POR UMA CRÍTICA DA RAZÃO CURTA

Escrevinhação n. 1088, redigida no dia 21 de janeiro de 2014, dia de Santa Inês.

Por Dartagnan da Silva Zanela


Uma sociedade democrática deve ter em seu bojo grupos políticos tanto de direita como de esquerda. Quesito que o Brasil encontra-se mui distante. Sim, nessas terras cabralinas temos a presença de partidos de centro-esquerda, esquerda, extrema-esquerda e, todos eles, tingidos nos mais variados tons de vermelho de ideologia marxista. Agora, quanto aos partidos de direita, defensores de princípios conservadores ou duma política liberal, inexistem.

O que se convencionou chamar de destra em nosso país é o atraso. Isso mesmo! Tudo o que representa o clientelismo, o fisiologismo, o mandonismo e demais hostes. Por isso, em nosso país, termos como direita, conservador ou liberal são tidos como insulto, haja vista que aqueles que detêm a rubra-hegemonia, com uma estratégia de ação em longo prazo, acabam por estereotipar qualquer visão de mundo contrária à sua.

Ora, sejamos francos: quem no meio intelectual, letrado e nos círculos políticos, discute, por exemplo, as obras de Edmund Burke, Russell Kirk, Eric Voegelin? Quem nessas esferas lê as obras de Murray Rothbard, Ludwig Von Mises e Friedrich Hayek? Intelectuais conservadores e liberais neste país são ilustres desconhecidos e, quando lembrados, o são para ser escarnecidos devido a ocupação de espaços realizada pela intelectuária canhota.

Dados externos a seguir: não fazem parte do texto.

(** * Personalised Assessment Generative Engine

    A shallow embedding of the three pipeline stages of the repository
    (dataset sampling, question/answer generation, Canvas quiz creation)
    and of their helper modules, with the properties of the specification
    stated and settled against the embedded code.

    JavaScript values are embedded as follows: an array is a [list]; an
    array read [a[i]] is the list lookup [a !! i], whose [None] is the
    JavaScript [undefined]; a string is a [string] of 8-bit characters; an
    object is the list of its properties in enumeration order. *)

From Stdlib Require Import String Ascii List ZArith Lia Sorted Permutation.
From Stdlib Require Import DecimalString.
From Stdlib Require Import DecimalPos.
From stdpp Require Import base list sorting strings.
Import ListNotations.

Local Open Scope string_scope.
Local Set Warnings "-register-all".

(** ** Strings and arrays of the JavaScript runtime *)

Module Js.

Definition LF : ascii := "010"%char.
Definition CR : ascii := "013"%char.

(** The double quote character, and a string put between double quotes. *)
Definition dquote : ascii := "034"%char.
Definition quoted (s : string) : string :=
  String dquote (s ++ String dquote EmptyString).

(** The one-character string ["\n"]. *)
Definition newline : string := String LF EmptyString.

(** [ToString] of an array element inside [Array.prototype.join]:
    [undefined] is rendered as the empty string. *)
Definition join_item (v : option string) : string :=
  match v with
  | Some s => s
  | None => ""
  end.

(** [array.join(sep)]. *)
Definition join (sep : string) (array : list (option string)) : string :=
  String.concat sep (map join_item array).

(** [array.indexOf(x)] on an array of numbers; [-1] when absent. *)
Fixpoint indexOf_from (i : Z) (x : nat) (array : list nat) : Z :=
  match array with
  | [] => (-1)%Z
  | y :: rest => if Nat.eqb y x then i else indexOf_from (i + 1)%Z x rest
  end.

Definition indexOf (x : nat) (array : list nat) : Z := indexOf_from 0%Z x array.

(** [array.sort((a, b) => a - b)] on an array of numbers: the ascending
    rearrangement of the array. *)
Definition sort_ascending (array : list nat) : list nat := merge_sort le array.

(** A string free of the line feed character. *)
Fixpoint no_LF (s : string) : bool :=
  match s with
  | EmptyString => true
  | String c rest => negb (Ascii.eqb c LF) && no_LF rest
  end.

(** The text of a file up to, and without, its first line feed. *)
Fixpoint first_line (text : string) : string :=
  match text with
  | EmptyString => EmptyString
  | String c rest => if Ascii.eqb c LF then EmptyString else String c (first_line rest)
  end.

(** *** Values *)

(** The values a parsed JSON document or a property read can yield.
    Numbers are the integers (no fraction, no [NaN]). *)
Inductive value :=
| VUndefined
| VNull
| VBool (b : bool)
| VNum (n : Z)
| VStr (s : string)
| VArr (items : list value)
| VObj (props : list (string * value)).

(** An object: its properties in enumeration order. *)
Definition object := list (string * value).
(** The comparison of the default sort is the lexicographic order. *)
Lemma str_le_LexLe a b : Js.str_le a b <-> LexLe a b.
Proof.
  unfold Js.str_le, String.leb. revert b.
  induction a as [|x a IH]; intros [|y b]; simpl.
  - split; [constructor | done].
  - split; [constructor | done].
  - split; [done | inversion 1].
  - rewrite ascii_compare_N.
    destruct (N.compare_spec (N_of_ascii x) (N_of_ascii y)) as [Hxy|Hxy|Hxy].
    + apply N_of_ascii_inj in Hxy as ->. rewrite IH. split.
      * by constructor.
      * inversion 1; subst; [lia | done].
    + split; [by constructor | done].
    + split; [done|]. inversion 1; subst; lia.
Qed.

Lemma StronglySorted_impl {A} (R R' : relation A) (l : list A) :
  (forall x y, R x y -> R' x y) -> StronglySorted R l -> StronglySorted R' l.
Proof.
  intros HR. induction 1 as [|x l Hl IH Hx]; constructor; [done|].
  eapply Forall_impl; [exact Hx | by intros y; apply HR].
Qed.

Lemma string_compare_trans_Gt a b c :
  String.compare a b <> Gt -> String.compare b c <> Gt ->
  String.compare a c <> Gt.
Proof.
  revert b c. induction a as [|x a IH]; intros [|y b] [|z c]; simpl; try done.
  rewrite !ascii_compare_N.
  destruct (N.compare_spec (N_of_ascii x) (N_of_ascii y)) as [Hxy|Hxy|Hxy];
    destruct (N.compare_spec (N_of_ascii y) (N_of_ascii z)) as [Hyz|Hyz|Hyz];
    try done; intros H1 H2.
  - rewrite Hxy, Hyz, N.compare_refl. by apply (IH b c).
  - rewrite Hxy. by apply N.compare_lt_iff in Hyz as ->.
  - rewrite <- Hyz. by apply N.compare_lt_iff in Hxy as ->.
  - assert (N_of_ascii x < N_of_ascii z)%N as Hxz by lia.
    by apply N.compare_lt_iff in Hxz as ->.
Qed.
(** * core/llm/index.ts: the model-abstraction layer of [BaseLLM]

    A shallow embedding of [core/llm/index.ts]: the capability and
    template-family registry ([modelSupportsImages],
    [autodetectTemplateType], [autodetectTemplateFunction],
    [autodetectPromptTemplates]) and the streaming pipeline of the
    abstract class [BaseLLM] ([streamComplete], [complete], [chat],
    [streamChat] and the protected transports they dispatch to).

    JavaScript strings are modelled by [string]; model names and markers
    are ASCII, and [toLowerCase] folds the letters A-Z.  An options object
    is the list of its properties in insertion order; the table of edit
    templates and the table of context lengths are finite maps.  An async
    generator is modelled by its complete run, as a consumer that drains
    it sees it: the finite trace of what it emits and the way it ends.
    What the file imports but does not define ([mergeJson], the functions
    of [./countTokens], the constants, the host messaging) is a parameter
    of the pipeline. *)

From stdpp Require Import base option list strings gmap pretty.
From Stdlib Require Import ZArith Ascii String.

Local Open Scope string_scope.

(** ** JavaScript string primitives *)

Module JsString.

(** [s.startsWith(t)] *)
Fixpoint startsWith (s t : string) : bool :=
  match t, s with
  | EmptyString, _ => true
  | String _ _, EmptyString => false
  | String b t', String a s' => if Ascii.eqb a b then startsWith s' t' else false
  end.

(** [s.includes(t)]: [t] occurs in [s] as a contiguous run. *)
Fixpoint includes (s t : string) : bool :=
  startsWith s t ||
  match s with
  | EmptyString => false
  | String _ s' => includes s' t
  end.

Definition lower_ascii (c : ascii) : ascii :=
  let n := nat_of_ascii c in
  if (65 <=? n)%nat && (n <=? 90)%nat then ascii_of_nat (n + 32) else c.

(** [s.toLowerCase()] *)
Fixpoint toLowerCase (s : string) : string :=
  match s with
  | EmptyString => EmptyString
  | String c s' => String (lower_ascii c) (toLowerCase s')
  end.

(** [arr.includes(x)] on an array of strings. *)
Definition array_includes (arr : list string) (x : string) : bool :=
  existsb (String.eqb x) arr.

(** [arr.join("")] *)
Definition concat (l : list string) : string := fold_right String.append "" l.

End JsString.
Import JsString.

(** ** ModelCapabilityRegistry *)

(** [ModelProvider] is a union of string literals; at run time a provider
    is the string itself. *)
Definition ModelProvider := string.

Definition PROVIDER_HANDLES_TEMPLATING : list ModelProvider :=
  ["lmstudio"; "openai"; "ollama"; "together"].

Definition PROVIDER_SUPPORTS_IMAGES : list ModelProvider :=
  ["openai"; "ollama"; "google-palm"; "free-trial"].

Definition modelSupportsImages (provider : ModelProvider) (model : string) : bool :=
  if negb (array_includes PROVIDER_SUPPORTS_IMAGES provider) then false
  else if includes model "llava" then true
  else if array_includes ["gpt-4-vision-preview"] model then true
  else if String.eqb model "gemini-ultra" &&
          (String.eqb provider "google-palm" || String.eqb provider "free-trial")
  then true
  else false.

Definition PARALLEL_PROVIDERS : list ModelProvider :=
  ["anthropic"; "bedrock"; "deepinfra"; "gemini"; "google-palm";
   "huggingface-inference-api"; "huggingface-tgi"; "mistral"; "free-trial";
   "replicate"; "together"].

(** [llmCanGenerateInParallel(llm)] reads [llm.providerName] and [llm.model]. *)
Definition llmCanGenerateInParallel (providerName : ModelProvider) (model : string) : bool :=
  if String.eqb providerName "openai" then includes model "gpt"
  else array_includes PARALLEL_PROVIDERS providerName.

(** The keys of the [Record<TemplateType, any>] literal in
    [autodetectTemplateFunction]. *)
Inductive TemplateType : Set :=
| llama2 | alpaca | phi2 | phind | zephyr | anthropic | chatml | deepseek
| openchat | xwin_coder | neural_chat | llava | codellama_70b | none.

#[global] Instance TemplateType_eq_dec : EqDecision TemplateType.
Proof. solve_decision. Defined.

(** [autodetectTemplateType(model): TemplateType | undefined];
    [None] is [undefined]. *)
Definition autodetectTemplateType (model : string) : option TemplateType :=
  let lower := toLowerCase model in
  if includes lower "codellama" && includes lower "70b" then Some codellama_70b
  else if includes lower "gpt" || includes lower "chat-bison" ||
          includes lower "pplx" || includes lower "gemini" then None
  else if includes lower "llava" then Some llava
  else if includes lower "xwin" then Some xwin_coder
  else if includes lower "dolphin" then Some chatml
  else if includes lower "phi2" then Some phi2
  else if includes lower "phind" then Some phind
  else if includes lower "llama" then Some llama2
  else if includes lower "zephyr" then Some zephyr
  else if includes lower "claude" then Some anthropic
  else if includes lower "alpaca" || includes lower "wizard" then Some alpaca
  else if includes lower "mistral" then Some llama2
  else if includes lower "deepseek" then Some deepseek
  else if includes lower "ninja" || includes lower "openchat" then Some openchat
  else if includes lower "neural-chat" then Some neural_chat
  else Some chatml.

(** [explicitTemplate || autodetectTemplateType(model)]: every
    [TemplateType] is a non-empty string, hence truthy. *)
Definition resolveTemplateType (model : string) (explicitTemplate : option TemplateType)
  : option TemplateType :=
  match explicitTemplate with
  | Some t => Some t
  | None => autodetectTemplateType model
  end.

(** ** PromptTemplateEngine *)

(** The edit prompts imported from [./templates/edit], by name. *)
Inductive EditPrompt : Set :=
| alpacaEditPrompt | codeLlama70bEditPrompt | codellamaEditPrompt
| deepseekEditPrompt | mistralEditPrompt | neuralChatEditPrompt
| openchatEditPrompt | phindEditPrompt | simplestEditPrompt
| simplifiedEditPrompt | xWinCoderEditPrompt | zephyrEditPrompt.

(** [autodetectPromptTemplates(model, explicitTemplate)].  The local
    [editTemplate] starts as [null] ([None]); the result is the object
    [templates]. *)
Definition autodetectPromptTemplates (model : string)
    (explicitTemplate : option TemplateType) : gmap string EditPrompt :=
  let templateType := resolveTemplateType model explicitTemplate in
  let templates : gmap string EditPrompt := ∅ in
  let editTemplate : option EditPrompt :=
    match templateType with
    | Some phind => Some phindEditPrompt
    | Some phi2 => Some simplifiedEditPrompt
    | Some zephyr => Some zephyrEditPrompt
    | Some llama2 =>
        if includes model "mistral" then Some mistralEditPrompt
        else Some codellamaEditPrompt
    | Some alpaca => Some alpacaEditPrompt
    | Some deepseek => Some deepseekEditPrompt
    | Some openchat => Some openchatEditPrompt
    | Some xwin_coder => Some xWinCoderEditPrompt
    | Some neural_chat => Some neuralChatEditPrompt
    | Some codellama_70b => Some codeLlama70bEditPrompt
    | Some _ => Some simplestEditPrompt
    | None => None
    end in
  match editTemplate with
  | Some e => <["edit" := e]> templates
  | None => templates
  end.

(** The chat templates imported from [./templates/chat], by name. *)
Inductive ChatTemplate : Set :=
| anthropicTemplateMessages | chatmlTemplateMessages | codeLlama70bTemplateMessages
| deepseekTemplateMessages | llama2TemplateMessages | llavaTemplateMessages
| neuralChatTemplateMessages | openchatTemplateMessages | phi2TemplateMessages
| phindTemplateMessages | templateAlpacaMessages | xWinCoderTemplateMessages
| zephyrTemplateMessages.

Quanto ao fisiologismo, que não é direita política em canto algum do mundo, pode e é muito bem utilizado por qualquer um. Por oportunistas de ocasião ou por estrategistas gramscianos que, por sua deixa, são exímios interpretes de Maquiavel. 

É claro que os mandonistas julgam-se espertos, feito raposas. Todavia, no jogo político atual, mais do que em épocas pretéritas, esse tipo de agente político não passa dum mero instrumento nas mãos daqueles que tem objetivos muito mais amplos que uma reles vantagem eleitoreira na forma de cargos e facilidades.

Não é uma questão de gosto ou simpatia, mas aquele que tem um projeto de poder de longo prazo sempre capitaliza todos os projetos de curto prazo para a realização do seu. Neste caso, um amontoado de lideranças políticas sem princípios é facilmente instrumentalizada por aqueles que vêem o jogo político muito além duma roleta quadrienal porque seu projeto de poder é muito maior que isso. Resumindo: no frigir dos ovos não há, de fato, oposição ao consórcio rubro de poder reinante. Lamento informar.